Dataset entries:
☆ ☆ ☆ ☆
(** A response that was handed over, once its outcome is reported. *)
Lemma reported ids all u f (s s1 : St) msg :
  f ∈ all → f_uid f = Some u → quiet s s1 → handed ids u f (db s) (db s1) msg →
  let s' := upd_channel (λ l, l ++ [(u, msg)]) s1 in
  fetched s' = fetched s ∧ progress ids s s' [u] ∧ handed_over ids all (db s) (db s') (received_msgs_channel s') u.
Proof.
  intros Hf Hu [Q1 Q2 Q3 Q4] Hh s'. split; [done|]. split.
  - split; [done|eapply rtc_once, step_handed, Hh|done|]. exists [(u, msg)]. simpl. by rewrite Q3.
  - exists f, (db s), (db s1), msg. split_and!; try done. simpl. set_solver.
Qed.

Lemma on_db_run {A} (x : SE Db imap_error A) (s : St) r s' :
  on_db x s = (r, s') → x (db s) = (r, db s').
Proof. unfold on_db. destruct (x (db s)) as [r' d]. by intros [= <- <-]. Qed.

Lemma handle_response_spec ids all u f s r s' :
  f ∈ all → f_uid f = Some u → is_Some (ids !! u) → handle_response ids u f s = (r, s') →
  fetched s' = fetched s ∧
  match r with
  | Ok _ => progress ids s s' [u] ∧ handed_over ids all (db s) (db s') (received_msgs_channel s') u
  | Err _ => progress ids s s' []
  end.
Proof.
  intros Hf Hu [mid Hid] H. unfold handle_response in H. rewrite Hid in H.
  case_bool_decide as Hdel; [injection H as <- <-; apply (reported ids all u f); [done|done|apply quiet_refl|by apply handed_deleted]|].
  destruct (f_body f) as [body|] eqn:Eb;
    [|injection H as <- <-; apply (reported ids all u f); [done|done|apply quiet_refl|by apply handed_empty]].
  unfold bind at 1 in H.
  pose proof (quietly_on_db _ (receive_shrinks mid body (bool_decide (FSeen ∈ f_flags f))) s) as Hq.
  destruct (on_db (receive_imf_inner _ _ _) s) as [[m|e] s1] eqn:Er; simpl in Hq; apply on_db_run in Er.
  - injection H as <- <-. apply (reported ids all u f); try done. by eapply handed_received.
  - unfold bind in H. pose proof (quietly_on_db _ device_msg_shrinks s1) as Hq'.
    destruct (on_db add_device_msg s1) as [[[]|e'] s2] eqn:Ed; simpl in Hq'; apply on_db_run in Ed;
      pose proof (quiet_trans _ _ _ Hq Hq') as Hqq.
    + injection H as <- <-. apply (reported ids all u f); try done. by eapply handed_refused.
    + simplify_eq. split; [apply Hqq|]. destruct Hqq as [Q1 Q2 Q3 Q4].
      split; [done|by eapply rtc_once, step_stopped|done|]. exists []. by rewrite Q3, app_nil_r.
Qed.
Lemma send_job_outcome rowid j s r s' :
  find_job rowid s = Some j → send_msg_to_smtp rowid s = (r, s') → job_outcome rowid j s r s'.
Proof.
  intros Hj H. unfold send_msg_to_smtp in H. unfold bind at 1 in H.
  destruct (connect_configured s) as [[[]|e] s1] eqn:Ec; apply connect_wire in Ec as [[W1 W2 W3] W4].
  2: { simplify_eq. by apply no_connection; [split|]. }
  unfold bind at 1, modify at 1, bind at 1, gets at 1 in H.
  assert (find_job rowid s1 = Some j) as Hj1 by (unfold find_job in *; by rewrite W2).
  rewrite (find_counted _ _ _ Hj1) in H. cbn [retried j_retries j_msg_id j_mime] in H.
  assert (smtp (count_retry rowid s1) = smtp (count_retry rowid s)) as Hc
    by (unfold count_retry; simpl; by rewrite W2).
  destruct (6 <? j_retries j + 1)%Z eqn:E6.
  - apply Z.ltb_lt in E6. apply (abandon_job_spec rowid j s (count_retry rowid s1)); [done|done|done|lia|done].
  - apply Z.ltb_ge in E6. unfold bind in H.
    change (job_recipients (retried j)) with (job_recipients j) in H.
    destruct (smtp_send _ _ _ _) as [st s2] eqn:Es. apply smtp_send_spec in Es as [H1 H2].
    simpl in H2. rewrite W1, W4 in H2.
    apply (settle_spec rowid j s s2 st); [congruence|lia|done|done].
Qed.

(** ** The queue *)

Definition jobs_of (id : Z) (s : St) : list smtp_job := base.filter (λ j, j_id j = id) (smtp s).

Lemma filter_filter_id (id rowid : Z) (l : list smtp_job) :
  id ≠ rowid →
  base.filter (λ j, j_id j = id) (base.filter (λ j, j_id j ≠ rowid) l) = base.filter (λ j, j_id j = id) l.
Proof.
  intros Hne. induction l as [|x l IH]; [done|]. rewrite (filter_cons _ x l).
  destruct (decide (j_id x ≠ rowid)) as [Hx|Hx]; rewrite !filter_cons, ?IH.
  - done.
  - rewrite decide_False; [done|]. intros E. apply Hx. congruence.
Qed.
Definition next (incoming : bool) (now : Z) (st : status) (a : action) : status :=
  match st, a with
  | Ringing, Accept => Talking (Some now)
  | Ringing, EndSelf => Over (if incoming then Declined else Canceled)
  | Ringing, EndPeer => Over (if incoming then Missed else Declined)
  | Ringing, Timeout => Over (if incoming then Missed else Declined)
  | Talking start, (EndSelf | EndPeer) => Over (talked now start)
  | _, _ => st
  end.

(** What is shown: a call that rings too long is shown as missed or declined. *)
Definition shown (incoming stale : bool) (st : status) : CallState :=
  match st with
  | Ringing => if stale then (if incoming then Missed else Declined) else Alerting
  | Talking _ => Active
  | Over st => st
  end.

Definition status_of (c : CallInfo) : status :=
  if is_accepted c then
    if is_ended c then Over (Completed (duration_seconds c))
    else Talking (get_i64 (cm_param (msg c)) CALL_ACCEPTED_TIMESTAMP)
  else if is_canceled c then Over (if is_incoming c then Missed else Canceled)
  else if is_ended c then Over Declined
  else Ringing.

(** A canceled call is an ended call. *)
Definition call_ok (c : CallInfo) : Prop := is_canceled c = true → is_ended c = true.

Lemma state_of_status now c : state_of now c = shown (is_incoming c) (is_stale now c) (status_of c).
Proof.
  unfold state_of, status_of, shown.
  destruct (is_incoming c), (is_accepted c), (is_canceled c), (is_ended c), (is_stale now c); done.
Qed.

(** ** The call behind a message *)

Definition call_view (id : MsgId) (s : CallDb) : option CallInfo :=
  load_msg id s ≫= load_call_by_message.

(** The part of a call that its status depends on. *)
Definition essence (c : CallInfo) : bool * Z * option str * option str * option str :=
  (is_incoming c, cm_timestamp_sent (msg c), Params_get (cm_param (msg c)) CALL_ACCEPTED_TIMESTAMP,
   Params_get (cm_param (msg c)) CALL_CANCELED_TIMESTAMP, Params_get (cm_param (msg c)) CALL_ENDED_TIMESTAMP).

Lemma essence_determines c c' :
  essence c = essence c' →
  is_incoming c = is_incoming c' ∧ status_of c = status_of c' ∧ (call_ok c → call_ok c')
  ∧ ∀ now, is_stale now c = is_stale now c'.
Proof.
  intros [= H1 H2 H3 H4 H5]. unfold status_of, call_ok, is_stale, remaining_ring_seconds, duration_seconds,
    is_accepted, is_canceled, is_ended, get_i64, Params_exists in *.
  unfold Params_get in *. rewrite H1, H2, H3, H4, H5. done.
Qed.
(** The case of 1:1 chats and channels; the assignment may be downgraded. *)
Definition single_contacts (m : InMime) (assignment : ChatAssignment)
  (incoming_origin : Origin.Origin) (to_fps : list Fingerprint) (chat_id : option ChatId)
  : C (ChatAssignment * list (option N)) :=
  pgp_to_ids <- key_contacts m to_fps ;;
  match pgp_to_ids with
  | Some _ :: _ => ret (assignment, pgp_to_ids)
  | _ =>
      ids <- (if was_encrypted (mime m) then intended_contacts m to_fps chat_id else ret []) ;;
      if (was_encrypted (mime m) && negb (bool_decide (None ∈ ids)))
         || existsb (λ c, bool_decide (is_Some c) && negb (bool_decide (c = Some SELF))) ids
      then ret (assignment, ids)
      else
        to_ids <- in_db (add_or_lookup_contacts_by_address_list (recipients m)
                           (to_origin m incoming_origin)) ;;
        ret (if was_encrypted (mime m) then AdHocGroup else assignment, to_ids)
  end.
☆ ☆ ☆ ☆
* **PROBLEM DESCRIPTION**
Give the exact lines, and only those, from the line containing "match pgp_to_ids with" through the line containing "to_ids <- in_db" in the entries above.

* **TASK RESPONSE**
  match pgp_to_ids with
  | Some _ :: _ => ret (assignment, pgp_to_ids)
  | _ =>
      ids <- (if was_encrypted (mime m) then intended_contacts m to_fps chat_id else ret []) ;;
      if (was_encrypted (mime m) && negb (bool_decide (None ∈ ids)))
         || existsb (λ c, bool_decide (is_Some c) && negb (bool_decide (c = Some SELF))) ids
      then ret (assignment, ids)
      else
        to_ids <- in_db (add_or_lookup_contacts_by_address_list (recipients m)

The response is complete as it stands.